Lemma utc_minute_reads_back (t : datetime) :
  utc_minute t →
  parse_datetime_utc (iso_date t) (iso_minute t) = Some t
  ∧ isoformat t = iso_date t +:+ "T" +:+ iso_minute t +:+ ":00+00:00".
Proof.
  intros (Htz & Hs & Hus & Hv).
  destruct t as [y mo d h mi s us tz]. cbn in Htz, Hs, Hus, Hv. subst s us tz.
  destruct (valid_fields_small _ _ _ _ _ Hv) as (Hy & Hmo & Hd & Hh & Hmi).
  split.
  - unfold parse_datetime_utc, iso_date, iso_minute. cbn [year month day hour minute].
    rewrite (split_three "-"), (split_two ":")
      by (done || apply zero_pad_digits; lia).
    cbn [fmap list_fmap]. rewrite !int_zero_pad by (done || lia).
    unfold datetime_new. by rewrite Hv.
  - unfold isoformat, iso_date, iso_minute, zero_pad.
    cbn [year month day hour minute second microsecond tzinfo].
    change (0 =? 0) with true. cbn iota.
    rewrite !append_assoc. reflexivity.
Qed.

(** X13. A timestamp the parser returned reads back from its own ISO
    form: parsing the date and the hour and minute that [isoformat] prints
    (zero-padded, as in the replies of the bot) gives the timestamp again;
    and [isoformat] of it is that date, 'T', that hour and minute, and
    ":00+00:00". *)
Theorem parse_reads_back_isoformat (date_str time_str : string) (t : datetime) :
  parse_datetime_utc date_str time_str = Some t →
  parse_datetime_utc (iso_date t) (iso_minute t) = Some t
  ∧ isoformat t = iso_date t +:+ "T" +:+ iso_minute t +:+ ":00+00:00".
Proof.
  intros Hp. by apply utc_minute_reads_back, (parsed_utc_minute date_str time_str).
Qed.

Lemma parse_reads_back_isoformat_witness :
  isoformat ex_target = "2026-01-20T16:47:00+00:00"
  ∧ parse_datetime_utc (iso_date ex_target) (iso_minute ex_target) = Some ex_target.
Proof.
  split; [by vm_compute |].
  assert (parse_datetime_utc "2026-1-20" "16:47" = Some ex_target) as Hp
    by (by vm_compute).
  by destruct (parse_reads_back_isoformat "2026-1-20" "16:47" ex_target Hp) as [Hback _].
Defined.


(** X2. With an event whose target time is a UTC calendar minute (as every
    target the bot stores is), [!impact] changes nothing and attempts one
    reply, which shows the target in ISO form as date, 'T', hour and
    minute, ":00+00:00"; that date and that hour and minute, given to
    [!createmeteor], parse to the same target time. *)
Theorem impact_info_shows_target (strftime : datetime → string) (env : Env)
    (g : Globals) (gld : gmap Z string) (target : datetime) :
  TARGET_TIME g = Some target → utc_minute target →
  let w := MkWorld g gld in
  run (impact_info strftime env) w = w
  ∧ actions (trace (impact_info strftime env) w)
    = [Reply (impact_text (strftime target)
                (iso_date target +:+ "T" +:+ iso_minute target +:+ ":00+00:00"))]
  ∧ parse_datetime_utc (iso_date target) (iso_minute target) = Some target.
Proof.
  intros Ht Hutc w. subst w.
  destruct (utc_minute_reads_back target Hutc) as [Hback <-].
  unfold impact_info, run, trace. run_m. rewrite Ht. run_m.
  destruct (raises env (Reply (impact_text (strftime target) (isoformat target))));
    by split_and!.
Qed.

Lemma impact_info_shows_target_witness :
  let w := MkWorld ex_globals ex_guild in
  let m := impact_info (λ _, "2026-01-20 16:47 (UTC)")
                       (ex_env (jan 14 9 0 0 0) no_failure) in
  run m w = w
  ∧ actions (trace m w)
    = [Reply (impact_text "2026-01-20 16:47 (UTC)" "2026-01-20T16:47:00+00:00")].
Proof.
  intros w m.
  assert (utc_minute ex_target) as Hutc by (by vm_compute).
  destruct (impact_info_shows_target (λ _, "2026-01-20 16:47 (UTC)")
              (ex_env (jan 14 9 0 0 0) no_failure) ex_globals ex_guild ex_target
              eq_refl Hutc) as (Hrun & Hact & _).
  split; [exact Hrun |]. etrans; [exact Hact | by vm_compute].
Defined.

(** ** Markers and names *)

Lemma hour_marked_means_sent (days hours : gset Z) (env : Env) (g : Globals)
    (gld : gmap Z string) (id n : Z) :
  COUNTDOWN_CHANNEL_ID g = Some id →
  n ∉ sent_hour_reminders g →
  n ∈ sent_hour_reminders (globals (run (update_loop_with days hours env) (MkWorld g gld))) →
  Send id (hour_text n) ∈ actions (trace (update_loop_with days hours env) (MkWorld g gld)).
Proof.
  intros Hi Hnot. unfold run, trace.
  destruct (tick_cases days hours env g gld)
    as [-> | (target & id' & name & _ & Hi' & _ & ->)]; [done |].
  assert (id' = id) as -> by congruence.
  unfold tick_outcome. destruct (_ <=? 0); proj; [done |].
  assert (∀ b d g', sent_hour_reminders (if b : bool then mark_day d g' else g')
                    = sent_hour_reminders g') as Hsame by (by intros []).
  match goal with |- context [if ?b then mark_hour _ _ else _] => destruct b end.
  - proj. rewrite Hsame, elem_of_union, elem_of_singleton.
    intros [-> | Hin]; [| done].
    apply elem_of_actions. eexists. rewrite !elem_of_app, !elem_of_logged.
    right; right. by split.
  - by rewrite Hsame.
Qed.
##############################
Exercise brief:
Please copy, exactly and with nothing else, the lines above beginning at the line that has "(trace m w)" and ending with the line that has "destruct (impact_info_shows_target (λ".

Written reply:
  ∧ actions (trace m w)
    = [Reply (impact_text "2026-01-20 16:47 (UTC)" "2026-01-20T16:47:00+00:00")].
Proof.
  intros w m.
  assert (utc_minute ex_target) as Hutc by (by vm_compute).
  destruct (impact_info_shows_target (λ _, "2026-01-20 16:47 (UTC)")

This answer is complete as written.